Nakul Singh Sawhney is an Indian documentary filmmaker.

He grew up in Delhi and attended Kirori Mal College in Delhi University. He was as active member of Players, the dramatic society of the college. He then completed a course in direction at the Film and Television Institute of India, Pune, during 2005-06. Nakul was also actively involved with Jana Natya Manch.

He is married to award-winning journalist Neha Dixit

He is currently making a film on the 2020-2021 farmers' protest, the largest and the longest protest in modern world history.

Notable works

Muzaffarnagar Baaqi Hai
His film 'Muzaffarnagar Baaqi hai that released in January 2015 is an extensively researched film on the sectarian violence in North India in September 2013, Muzaffarnagar riots, just a few months before the general elections in India. The film traces the economic, communal and sociological fallout of the violence that not just led to religious polarisation for political gains but also displaced hundreds of thousands of people.

The screening of the film was stopped by right wing fundamentalists from the Akhil Bhartiya Vidyarthi Parishad in Delhi University on 1 August 2015 where the filmmaker and the organisers including University professors were attacked.

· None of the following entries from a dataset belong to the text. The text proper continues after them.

Lemma reachable_sound ws registry w :
  starting ws registry -> rtc step (serve_workspaces ws registry) w -> Sound w.
Proof.
  intros Hs H. apply starting_sound in Hs. induction H as [|x y z Hxy _ IH]; [done|]. apply IH. by eapply step_sound.
Qed.

(** What a prompt is handed is built for the directory it asked for. *)
Lemma build_matches ch i id goal path cell w w' o :
  Sound w -> w_tasks w !! i = Some (AtBuild (WPrompt id goal) path cell) ->
  build_orchestrator ch i (WPrompt id goal) path cell w = Some w' ->
  w_tasks w' !! i = Some (AtRun id goal o) ->
  exists p, w_orchs w' !! o = Some p /\ components p = components path.
Proof.
  intros [S _] Hi. assert (AtBuild (WPrompt id goal) path cell ∈ w_tasks w) as Hin by (by eapply list_elem_of_lookup_2).
  pose proof (lookup_lt_Some _ _ _ Hi) as Hlt.
  destruct (so_building w S _ _ _ Hin) as (s&Hs&<-&Hk). unfold build_orchestrator.
  destruct (w_cells w !! sl_cell s) as [o'|] eqn:Ec.
  - intros [= <-]. cbn [obtained goto on_tasks w_tasks w_orchs fill]. rewrite list_lookup_insert_eq by done. intros [= ->].
    destruct (so_slots w S s o Hs Ec) as (p&Hp&Hkp). exists p. split; [done|congruence].
  - destruct (ch_built ch) as [o'|err].
    + destruct (w_orchs w !! o'); [done|]. intros [= <-]. cbn [obtained goto on_tasks w_tasks w_orchs fill]. rewrite list_lookup_insert_eq by done.
      intros [= ->]. exists path. by rewrite lookup_insert_eq.
    + intros [= <-]. cbn [obtained goto on_tasks w_tasks w_orchs fill]. by rewrite list_lookup_insert_eq.
Qed.

(** C15: Whatever requests, handlers, runs, cancellations and pumps interleave,
    all who work in one directory at a time (handlers and runs that go on, even
    aborted ones) hold the same orchestrator, which is the one the next request
    for that directory is given, and a prompt is given one built for the
    directory of its session; on one orchestrator everyone holds it; and the run
    a session is recorded to have running, which a cancellation aborts, is a run
    of that session. *)
Theorem one_orchestrator ws registry w :
  starting ws registry -> rtc step (serve_workspaces ws registry) w ->
  (forall o o' p p', held w o -> held w o' -> w_orchs w !! o = Some p -> w_orchs w !! o' = Some p' ->
     components p = components p' -> o = o')
  /\ (forall o, held w o -> exists p, w_orchs w !! o = Some p
        /\ if is_per_directory (w_workspaces w)
           then w_cells w !! (slot (idle w) (w_next_cell w) p (w_workspaces w)).2 = Some o
           else o = ws_default (w_workspaces w))
  /\ (forall ch i id goal path cell w' o, w_tasks w !! i = Some (AtBuild (WPrompt id goal) path cell) ->
        advance ch i (AtBuild (WPrompt id goal) path cell) w = Some w' -> w_tasks w' !! i = Some (AtRun id goal o) ->
        exists p, w_orchs w' !! o = Some p /\ components p = components path)
  /\ (forall id s r, get id (w_registry w) = Some s -> ss_running s = Some r ->
        exists rn, w_runs w !! r = Some rn /\ rn_session rn = id).
Proof.
  intros Hs H. destruct (reachable_sound ws registry w Hs H) as [S R]. split_and!.
  - intros o o' p p' Ho Ho'. apply (placed_unique w); [done|by apply S..].
  - intros o Ho. destruct (so_held w S o Ho) as (p&Hp&Hat). exists p. split; [done|]. unfold is_per_directory.
    pose proof (so_seeded w S) as Hseed. destruct (ws_build (w_workspaces w)).
    + assert (exists s, s ∈ slots_of w /\ w_cells w !! sl_cell s = Some o) as (s&Hin&Hc).
      { destruct Hat as [->|?]; [|done]. destruct Hseed as (s&?&_&?). by exists s. }
      destruct (so_slots w S s o Hin Hc) as (q&Hq&Hk). simplify_eq.
      rewrite (slot_found _ _ _ _ s); [done|apply S|done|congruence].
    + destruct Hat as [|(s&Hin&_)]; [done|]. rewrite Hseed in Hin. set_solver.
  - intros ch i id goal path cell w' o Hi Ha. by apply (build_matches ch i id goal path cell w).
  - apply R.
Qed.
(** ** Discovery *)

(** [A2aAdapter::new]: [http] is what building the HTTP client says. *)
Definition adapter_new (http : result unit string) (id : AgentId) (endpoint : string) : Result (Adapter * Peer * AgentDescriptor) :=
  let? _ := ensure_acceptable_endpoint id endpoint in
  match http with
  | Err err => Err (EConfiguration ("cannot build an HTTP client: " +:+ err))
  | Ok _ => Ok ({| ad_id := id; ad_endpoint := endpoint; ad_auth_handle := None |},
                {| pr_url := endpoint; pr_dialect := V1; pr_streaming := false |},
                agent_new id id A2A)
  end.

(** [A2aDiscovery::adapters]. *)
Definition configured_adapter (http : result unit string) (entry : string * AgentConfig)
  : option (Adapter * Peer * AgentDescriptor) :=
  let '(id, cfg) := entry in
  if negb (ac_enabled cfg) || negb (eq_ignore_case (ac_protocol cfg) "a2a") then None
  else match ac_endpoint cfg with
       | None => None
       | Some endpoint =>
           match adapter_new http id endpoint with
           | Ok (ad, peer, d) =>
               Some ({| ad_id := ad_id ad; ad_endpoint := ad_endpoint ad;
                        ad_auth_handle := ac_auth_secret_ref cfg |}, peer, apply_to cfg d)
           | Err _ => None
           end
       end.

Definition adapters (http : result unit string) (c : Config) : list (Adapter * Peer * AgentDescriptor) :=
  omap (configured_adapter http) (agents c).

(** [A2aDiscovery::discover]: an agent whose card cannot be had is registered
    as unavailable. *)
Definition unreachable (err : MetaAgentError) (d : AgentDescriptor) : AgentDescriptor :=
  let h := a_health d in
  with_health {| h_state := Unavailable; h_consecutive_failures := h_consecutive_failures h;
                 h_last_latency_ms := h_last_latency_ms h; h_last_success := h_last_success h;
                 h_last_error := Some (error_display err) |} d.

Definition idle {S} (o : S) (peer : Peer) (d : AgentDescriptor) (now : Z) : Client S :=
  {| cl_other := o; cl_peer := peer; cl_descriptor := d; cl_now := now; cl_deadline := None;
     cl_forwarded := []; cl_guard := None; cl_sent := [] |}.

Fixpoint discover_all {S} (rm : Remote S) (found : list (Adapter * Peer * AgentDescriptor)) (o : S) (now : Z)
  : S * list AgentDescriptor :=
  match found with
  | [] => (o, [])
  | (ad, peer, d) :: found' =>
      let '(c, answer) := refresh_from_card rm ad (idle o peer d now) in
      let described := match answer with
                       | Came (Ok d) => d
                       | Came (Err err) => unreachable err (cl_descriptor c)
                       | _ => cl_descriptor c
                       end in
      let '(o, ds) := discover_all rm found' (cl_other c) (cl_now c) in
      (o, described :: ds)
  end.

Definition discover {S} (rm : Remote S) (http : result unit string) (cfg : Config) (o : S) (now : Z)
  : S * list AgentDescriptor :=
  discover_all rm (adapters http cfg) o now.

Following which over 200 protest screenings of the film were organised all across the country to mark dissent and support freedom of expression in India. Rohith Vemula, a Dalit PHd scholar, also screened the film in Hyderabad Central University on 4 August 2015 for which he was termed 'anti-national'.

The film has been extensively screened and appreciated in India and screened abroad including MIT, Columbia School of Journalism, SOAS, NYU and others. It was also selected by Mumbai International Film Festival and the International Film Festival of Kerala.

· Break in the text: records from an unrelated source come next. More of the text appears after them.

Lemma world_step w w' : world_ok w -> step w w' -> world_ok w'.
Proof.
  intros O. destruct 1 as [w params tid fresh now s' Hc Hg Hf Hs|w id e r mid He Hr Hp|w id r Hr Hp|w id e r Hc He Hr Hp Hp'
    |w id r Hr Hp Ha|w id r now Hr Hp|w id r last Hr Hp|w id r t last mid Hr Hp|w id r t last Hr Hp|w id r text Hr Hp
    |w id r result Hr Hp|w id r Hr Hp Ha|w id r result now Hr Hp
    |w rid params d tid current Hc Hd|w tid current Hc|w tid current now Hc|w tid t Hc|w tid t mid Hc].
  - by eapply world_start.
  - eapply world_on_run; [by apply (world_stored w (stored _ (wd_server w)))|apply run_channel; eauto|done|].
    intros e' He'. unfold run_ok. rewrite He', Hp. done.
  - eapply world_on_run; [done..|]. intros e He. unfold run_ok. rewrite He, Hp. done.
  - assert (channel_of id w = Some e) as Hch by (unfold channel_of; by rewrite He).
    eapply world_update; [done|done|by right|]. intros e' He'. rewrite Hch in He'. injection He' as <-.
    intros Hi. cbv beta. rewrite Hr. split; [|by unfold run_ok; rewrite Hr].
    eapply run_ids_with_run; [done..|]. cbn [given_handle r_phase]. intros t last. tauto.
  - eapply world_on_run; [done..|]. intros e He. unfold run_ok. rewrite He, Hp. done.
  - eapply world_set; [done..| |]; intros e He; by destruct (set_change_ok now working false id e r He).
  - eapply world_set; [done..| |]; intros e He; unfold set_read; rewrite (at_phase_run e r) by done.
    + intros Hi. eapply run_ids_with_run; [done..|]. cbn. intros t l [[= <- _]|[=]]. auto.
    + unfold run_ok. rewrite He, Hp. done.
  - eapply world_set; [by apply (world_stored w (stored _ (wd_server w)))|exact Hr| |]; intros e He; unfold set_saved; rewrite (at_phase_run e r) by done.
    + intros Hi. eapply run_ids_with_run; [done..|]. cbn. intros t' l [[=]|[= <- <-]]. auto.
    + unfold run_ok. rewrite He, Hp. done.
  - eapply world_set; [done..| |]; intros e He; unfold set_tell; rewrite (at_phase_run (told t e) r) by done.
    + intros [Hi _]. split; [done|]. intros r0 t' l [= <-]. cbn. by destruct last; intros [|].
    + unfold run_ok. rewrite He, Hp. by destruct last.
  - eapply world_set; [done..|done|done].
  - eapply world_on_run; [done..|]. intros e He. unfold run_ok. rewrite He, Hp. done.
  - eapply world_on_run; [done..|]. intros e He. unfold run_ok. rewrite He. done.
  - eapply world_set; [done..| |]; intros e He; destruct (set_change_ok now (concluded result) true id e r He) as [? ?]; try done.
    all: try (intros; apply concluded_id). all: destruct result as [x|x]; [|done]; cbn; by destruct (sr_success x).
  - apply world_cancel; [done|]. intros ??? [= <- <- <-]. unfold cancel_read in Hd.
    destruct (bt_get _ _) as [e|] eqn:E; [|done]. destruct (state_settled _); [done|]. injection Hd as <- <-.
    split; [|unfold entry_of; eauto]. by apply (so_ids _ (wo_store _ O)).
  - by apply world_cancel_abort.
  - by apply world_cancel_replace.
  - pose proof (wo_cancel _ O _ _ _ Hc) as [Hid He].
    assert (world_ok (on_server (update_entry tid (told t)) w)) as O1 by (eapply world_update; [done|done|by left|done]).
    apply world_cancel; [done|]. intros ??? [= <- <- <-]. by apply (wo_cancel _ O1 tid t CReplaced).
  - apply world_cancel; [by apply (world_stored w (stored _ (wd_server w)))|done].
Qed.
(* ===== verification/A2aClientFacts.v ===== *)
(** * What the A2A client promises

    Attempts end by their deadline, calls are made at most twice, nothing leaves
    in cleartext, abandoned tasks are cancelled, and events do not depend on how
    their bytes were cut. *)

From S2P Require Export A2aClient.
From stdpp Require Import relations.
Open Scope string_scope.
Open Scope Z_scope.

(** ** Relations every computation keeps *)

Section Preserves.
  Context {S : Type} (R : Client S -> Client S -> Prop) `{!PreOrder R}.

Definition preserves {A} (m : CM (S := S) A) : Prop := forall c, R c (m c).1.

Lemma preserves_ret {A} (a : A) : preserves (c_ret a).
Proof. intros c. reflexivity. Qed.

Lemma preserves_bind {A B} (m : CM A) (f : A -> CM B) :
  preserves m -> (forall a, preserves (f a)) -> preserves (c_bind m f).
Proof.
  intros Hm Hf c. unfold c_bind. specialize (Hm c).
  destruct (m c) as [c' [a| |]]; cbn [fst] in *; [|done|done]. etransitivity; [exact Hm|apply Hf].
Qed.

Lemma preserves_try {A B E} (m : CM (result A E)) (f : A -> CM (result B E)) :
  preserves m -> (forall a, preserves (f a)) -> preserves (c_try m f).
Proof. intros Hm Hf. apply preserves_bind; [done|]. intros [a|e]; [apply Hf|apply preserves_ret]. Qed.
End Preserves.

(** A computation that never runs out of fuel from a client of a kind the
    relation keeps, and that is cut short at the deadline only. *)
Definition at_deadline {S} (c : Client S) : Prop := cl_deadline c = Some (cl_now c).

Definition ends_well {S A} (c : Client S) (e : Ended A) : Prop :=
  match e with Came _ => True | Elapsed => at_deadline c | NoFuel => False end.

Section Fuelled.
  Context {S : Type} (K : Client S -> Prop).

Definition fuelled {A} (m : CM (S := S) A) : Prop := forall c, K c -> K (m c).1 /\ ends_well (m c).1 (m c).2.

Lemma fuelled_ret {A} (a : A) : fuelled (c_ret a).
Proof. intros c H. by split. Qed.

Lemma fuelled_bind {A B} (m : CM A) (f : A -> CM B) :
  fuelled m -> (forall a, fuelled (f a)) -> fuelled (c_bind m f).
Proof.
  intros Hm Hf c Hc. unfold c_bind. destruct (Hm c Hc) as [H1 H2].
  destruct (m c) as [c' [a| |]]; cbn [fst snd] in *; [by apply Hf|done|done].
Qed.

Lemma fuelled_try {A B E} (m : CM (result A E)) (f : A -> CM (result B E)) :
  fuelled m -> (forall a, fuelled (f a)) -> fuelled (c_try m f).
Proof. intros Hm Hf. apply fuelled_bind; [done|]. intros [a|e]; [apply Hf|apply fuelled_ret]. Qed.
End Fuelled.

(** ** Attempts end *)

Section Ends.
  Context {S : Type} (rm : Remote S) (ad : Adapter).
  (** Answers and chunks take time, never a negative amount of it. *)
  Hypothesis delays : forall o r, let '(_, d, a) := rm_send rm o r in
    0 <= d /\ match a with Ok h => Forall (fun p => 0 <= p.1) (ht_body h) | Err _ => True end.
Definition session_count : RuntimeStore -> RuntimeStore * Result Z :=
  with_connection (on_core "sessions" (fun core => Ok (core, as_u64 (Z.of_nat (length (co_sessions core)))))).

(** ** The recorder ([cuma-cli/src/recorder.rs])

    Every failed write is logged and dropped.  [clock n] is the reading of the
    clock at the [n]th write of one call. *)

Definition logged (r : RuntimeStore * Result unit) : RuntimeStore := r.1.

Definition session_finished (clock : nat -> string) (result : SessionResult) (s : RuntimeStore) : RuntimeStore :=
  let '(s, n) := fold_left (fun '(s, n) task => (logged (save_task (clock n) (sr_session_id result) task s), S n))
                   (graph_iter (sr_graph result)) (s, 0%nat) in
  logged (finish_session (clock n) (sr_session_id result) (sr_success result) (sr_summary result) s).

Definition store_recorder (clock : nat -> string) (session : SessionId) (heard : Recorded) (s : RuntimeStore)
  : RuntimeStore :=
  match heard with
  | RecSessionStarted goal => logged (begin_session (clock 0%nat) session goal s)
  | RecRoutingDecided task d =>
      logged (record_routing_decision (clock 0%nat) session task (c_agent_id (selected d)) (c_model_id (selected d))
                (sb_total (c_breakdown (selected d))) (explain d) s)
  | RecAttempt r => logged (record_attempt (clock 0%nat) (clock 1%nat) r s)
  | RecHealthChanged agent h error => logged (record_agent_health (clock 0%nat) agent (health_debug h) error s)
  | RecSessionFinished result => session_finished clock result s
  end.

End Store.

Izzatnagri ki Asabhya Betiyan
His film 'Izzatnagri ki Asabhya Betiyan' (Immoral Daughters in the Land of Honour) released in January 2012 traces the resistance of young women against honour killings and diktats of clan councils called Khap Panchayats in North India. The film explores caste, class and gender intersectionality in contemporary India. Another version of the same film 'Immoral Daughters' has been screened at several international film festivals.

Savitri's Sisters at Azadi Kooch
A short documentary on the how two Dalit women, Laxmiben and Madhuben, from rural Gujarat march to reclaim the land that rightfully belongs to Dalits, a community subjected to untouchability practices and acute socio-economic marginalisation . Released in 2017. Screened at Oxford University, Gottingen University, and others.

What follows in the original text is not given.